Definition allocate (h : heap) (o : tee_object) : TEE_Result * Z * heap :=
  if decide (h_capacity h <= size (h_objects h))%nat
  then (TEE_ERROR_OUT_OF_MEMORY, TEE_HANDLE_NULL, h)
  else let p := fresh (dom (h_objects h)) in (TEE_SUCCESS, Zpos p, set_obj h p o).

Definition AllocateOperation (h : heap) (alg mode maxKeySize : Z) : TEE_Result * Z * heap :=
  if decide (alg = TEE_ALG_HMAC_SHA1 /\ mode = TEE_MODE_MAC /\ hmac_sha1_key_size maxKeySize)
  then allocate h (OpObj (mkOp alg mode maxKeySize None []))
  else (TEE_ERROR_NOT_SUPPORTED, TEE_HANDLE_NULL, h).

Definition AllocateTransientObject (h : heap) (ty maxSize : Z) : TEE_Result * Z * heap :=
  if decide (ty = TEE_TYPE_HMAC_SHA1 /\ hmac_sha1_key_size maxSize)
  then allocate h (KeyObj (mkObj ty maxSize None))
  else (TEE_ERROR_NOT_SUPPORTED, TEE_HANDLE_NULL, h).

Definition PopulateTransientObject (h : heap) (o : Z) (attrs : list TEE_Attribute)
    : TEE_Result * heap :=
  match o, obj_at h o, attrs with
  | Zpos p, Some (KeyObj st), [a] =>
      if decide (attributeID a = TEE_ATTR_SECRET_VALUE /\
                 Z.of_nat (length (attr_content a)) * 8 <= obj_maxSize st)
      then (TEE_SUCCESS,
            set_obj h p (KeyObj (mkObj (obj_type st) (obj_maxSize st) (Some (attr_content a)))))
      else (TEE_ERROR_BAD_PARAMETERS, h)
  | _, _, _ => (TEE_ERROR_BAD_PARAMETERS, h)
  end.

Definition SetOperationKey (h : heap) (op o : Z) : TEE_Result * heap :=
  match op, obj_at h op, obj_at h o with
  | Zpos p, Some (OpObj st), Some (KeyObj ko) =>
      match obj_secret ko with
      | Some k =>
          if decide (Z.of_nat (length k) * 8 <= op_maxKeySize st)
          then (TEE_SUCCESS, set_obj h p (OpObj (mkOp (op_algorithm st) (op_mode st)
                                                   (op_maxKeySize st) (Some k) [])))
          else (TEE_ERROR_BAD_PARAMETERS, h)
      | None => (TEE_ERROR_BAD_STATE, h)
      end
  | _, _, _ => (TEE_ERROR_BAD_PARAMETERS, h)
  end.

·····

= Your assignment =
Return the listing word for word.

= Exercise response =
Definition allocate (h : heap) (o : tee_object) : TEE_Result * Z * heap :=
  if decide (h_capacity h <= size (h_objects h))%nat
  then (TEE_ERROR_OUT_OF_MEMORY, TEE_HANDLE_NULL, h)
  else let p := fresh (dom (h_objects h)) in (TEE_SUCCESS, Zpos p, set_obj h p o).

Definition AllocateOperation (h : heap) (alg mode maxKeySize : Z) : TEE_Result * Z * heap :=
  if decide (alg = TEE_ALG_HMAC_SHA1 /\ mode = TEE_MODE_MAC /\ hmac_sha1_key_size maxKeySize)
  then allocate h (OpObj (mkOp alg mode maxKeySize None []))
  else (TEE_ERROR_NOT_SUPPORTED, TEE_HANDLE_NULL, h).

Definition AllocateTransientObject (h : heap) (ty maxSize : Z) : TEE_Result * Z * heap :=
  if decide (ty = TEE_TYPE_HMAC_SHA1 /\ hmac_sha1_key_size maxSize)
  then allocate h (KeyObj (mkObj ty maxSize None))
  else (TEE_ERROR_NOT_SUPPORTED, TEE_HANDLE_NULL, h).

Definition PopulateTransientObject (h : heap) (o : Z) (attrs : list TEE_Attribute)
    : TEE_Result * heap :=
  match o, obj_at h o, attrs with
  | Zpos p, Some (KeyObj st), [a] =>
      if decide (attributeID a = TEE_ATTR_SECRET_VALUE /\
                 Z.of_nat (length (attr_content a)) * 8 <= obj_maxSize st)
      then (TEE_SUCCESS,
            set_obj h p (KeyObj (mkObj (obj_type st) (obj_maxSize st) (Some (attr_content a)))))
      else (TEE_ERROR_BAD_PARAMETERS, h)
  | _, _, _ => (TEE_ERROR_BAD_PARAMETERS, h)
  end.

Definition SetOperationKey (h : heap) (op o : Z) : TEE_Result * heap :=
  match op, obj_at h op, obj_at h o with
  | Zpos p, Some (OpObj st), Some (KeyObj ko) =>
      match obj_secret ko with
      | Some k =>
          if decide (Z.of_nat (length k) * 8 <= op_maxKeySize st)
          then (TEE_SUCCESS, set_obj h p (OpObj (mkOp (op_algorithm st) (op_mode st)
                                                   (op_maxKeySize st) (Some k) [])))
          else (TEE_ERROR_BAD_PARAMETERS, h)
      | None => (TEE_ERROR_BAD_STATE, h)
      end
  | _, _, _ => (TEE_ERROR_BAD_PARAMETERS, h)
  end.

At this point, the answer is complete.